Upon successful completion of this course, a student should be able to:

  • Understand the key elements of the U.S. social safety net, how it has evolved over time and how it compares to other developed nations.
  • Become familiar with arguments regarding the causes and consequences of poverty and the evidence regarding the effectiveness of different solutions to addressing poverty. Students should gain a deeper understanding of perspectives that differ from their own through readings, lectures and class discussion.
  • Develop skills to evaluate the costs and benefits of different policy options across a range of topics through written policy memos, class presentations and a final paper.
  • Understand the structural inequities embedded in the social safety net by race, gender, family structure and immigration status (among others), and implications for the future of social policy through readings, class lectures and class participation.
  • Strengthen oral and written communication skills through reading reactions, policy memos, class presentations and participation in a policy discussion.

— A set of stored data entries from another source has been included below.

Lemma parse_observation o :
  storable o → parse_line (serialize_observation_line o) = Ok (ObservationLine (reread_record o)).
Proof.
  intros Ho. unfold parse_line, serialize_observation_line.
  rewrite read_back by by apply observation_printable. cbn [mbind result_bind]. unfold from_value.
  rewrite observation_fields_read by done. reflexivity.
Qed.
Lemma parse_tombstone t :
  numbered t → parse_line (serialize_tombstone_line t) = Ok (TombstoneLine t).
Proof.
  intros Ht. unfold parse_line, serialize_tombstone_line.
  rewrite read_back by by apply tombstone_printable. cbn [mbind result_bind]. unfold from_value.
  rewrite tombstone_fields_read by done. reflexivity.
Qed.
Lemma json_nonblank j : forallb is_ascii_whitespace (json_to_string j) = false.
Proof. destruct (starts_nonblank j) as (b & r & -> & Hb). cbn. by rewrite Hb. Qed.

(** A whole segment, followed by anything. *)
Lemma parse_tombstones session tombs rest consumed acc :
  Forall numbered tombs →
  parse_loop (length (concat (tombstone_line <$> tombs) ++ rest)) session
    (concat (tombstone_line <$> tombs) ++ rest) consumed acc
  = parse_loop (length rest) session rest
      (consumed + length (concat (tombstone_line <$> tombs)))
      (mkParsed (parsed_observations acc) (parsed_tombstones acc ++ tombs)
         (parsed_diagnostics acc) (crash_tail_valid_len acc)).
Proof.
  intros Ht. revert consumed acc. induction Ht as [|t tombs Ht _ IH]; intros consumed [obs ts ds v].
  { cbn. by rewrite Nat.add_0_r, app_nil_r. }
  cbn [fmap list_fmap concat]. unfold tombstone_line at 1 3 5.
  rewrite <-!app_assoc. cbn [app].
  rewrite (parse_good_line _ _ _ _ _ (TombstoneLine t)).
  - rewrite IH. cbn. f_equal; [rewrite !length_app; cbn; lia|]. by rewrite <-app_assoc.
  - apply compact_line.
  - apply json_nonblank.
  - by apply parse_tombstone.
Qed.
Lemma parse_observations session obs rest consumed acc :
  Forall storable obs →
  parse_loop (length (concat (observation_line <$> obs) ++ rest)) session
    (concat (observation_line <$> obs) ++ rest) consumed acc
  = parse_loop (length rest) session rest
      (consumed + length (concat (observation_line <$> obs)))
      (mkParsed (parsed_observations acc ++ (reread_record <$> obs)) (parsed_tombstones acc)
         (parsed_diagnostics acc) (crash_tail_valid_len acc)).
Proof.
  intros Ho. revert consumed acc. induction Ho as [|o obs Ho _ IH]; intros consumed [os ts ds v].
  { cbn. by rewrite Nat.add_0_r, app_nil_r. }
  cbn [fmap list_fmap concat]. unfold observation_line at 1 3 5.
  rewrite <-!app_assoc. cbn [app].
  rewrite (parse_good_line _ _ _ _ _ (ObservationLine (reread_record o))).
  - rewrite IH. cbn. f_equal; [rewrite !length_app; cbn; lia|]. by rewrite <-app_assoc.
  - apply compact_line.
  - apply json_nonblank.
  - by apply parse_observation.
Qed.
Lemma parse_segment session tombs obs rest :
  Forall numbered tombs → Forall storable obs →
  tolerant_parse session (segment_bytes tombs obs ++ rest)
  = parse_loop (length rest) session rest (length (segment_bytes tombs obs))
      (mkParsed (reread_record <$> obs) tombs [] None).
Proof.
  intros Ht Ho. unfold tolerant_parse, segment_bytes. rewrite <-app_assoc.
  rewrite parse_tombstones, parse_observations by done. cbn. by rewrite length_app.
Qed.
Lemma parse_written session tombs obs :
  Forall numbered tombs → Forall storable obs →
  tolerant_parse session (segment_bytes tombs obs) = mkParsed (reread_record <$> obs) tombs [] None.
Proof.
  intros Ht Ho. pose proof (parse_segment session tombs obs [] Ht Ho) as E. by rewrite app_nil_r in E.
Qed.
End segments.

(** ** What a segment file says *)

Section files.
Context `{LogLaws}.

(** C39: A written segment reads back: the records, in order and without a complaint, each
    with every field as it was, but for the confidence, which is the number that
    serde_json reads where it has printed the confidence.  A report that is accepted has
    a confidence that can be written. *)
Theorem segment_round_trip session tombs obs :
  Forall numbered tombs → Forall storable obs →
  tolerant_parse session (segment_bytes tombs obs) = mkParsed (reread_record <$> obs) tombs [] None
  ∧ ∀ origin c src x, validate_candidate origin c = Ok (src, x) → is_finite x = true.
Proof. intros Ht Ho. split; [by apply parse_written|]. intros origin c src x. apply validated_finite. Qed.

Lemma take_not_blank (o : StoredObservation) n :
  (0 < n)%nat → forallb is_ascii_whitespace (take n (serialize_observation_line o)) = false.
Proof.
  unfold serialize_observation_line. intros Hn.
  destruct (starts_nonblank (insert_record (bytes_of "observation") (observation_value o)))
    as (b & r & -> & Hb). destruct n; [lia|]. cbn. by rewrite Hb.
Qed.

(** C37: An append that stopped after [n] bytes costs no earlier record, and the tail that is
    to be cut off starts exactly where the segment ended. *)
Theorem torn_append_recovered session tombs obs o n :
  Forall numbered tombs → Forall storable obs →
  (n < length (serialize_observation_line o))%nat →
  ∃ ds,
    tolerant_parse session (segment_bytes tombs obs ++ take n (serialize_observation_line o))
    = mkParsed (reread_record <$> obs) tombs ds
        (if (n =? 0)%nat then None else Some (length (segment_bytes tombs obs)))
    ∧ length ds = (if (n =? 0)%nat then 0 else 1)%nat.
Proof.
  intros Ht Ho Hn. rewrite parse_segment by done. destruct (Nat.eqb_spec n 0) as [->|Hn0]; [by exists []|].
  rewrite parse_tail; [|intros Hin; eapply compact_line, subseteq_take; exact Hin
                       |apply take_not_blank; lia].
  unfold parse_line. pose proof (cut_short _ n Hn) as Hc. fold (serialize_observation_line o) in Hc.
  destruct (from_slice _) as [v|e]; [done|]. cbn. eauto.
Qed.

This course provides an overview of budgeting and financial management in the public and nonprofit sectors. Fundamental concepts and practices of budgeting, financial management and public finance are introduced, with special emphasis on state and local government budgeting and financial management in the United States.

Students explore the basic concepts and nomenclature of public finance to develop an understanding of budget processes as well as the sources and uses of public revenues. Coursework enables students to develop basic competence in using spreadsheet programs.

Upon completion of this course, students should be able to:

  • Explain and assess key elements of government budgeting processes.
  • Apply concepts of direct, indirect, fixed, step and variable costs to the analysis of agency expenditure needs.
  • Design and produce a flexible budget for a government agency.
  • Apply concepts and measures of efficiency, equity and adequacy to the evaluation of government revenue policies.

Ethics and Morality in Public Affairs is designed to enhance students’ abilities to think ethically about the means and ends of public policy.

The course examines normative concepts and principles that typically enter into moral reasoning and use of those tools in analyzing actual cases.

Through discussions, students will be able to gain a better understanding of the moral issues facing the decision-makers and explore how those issues might be resolved in ethically responsible ways.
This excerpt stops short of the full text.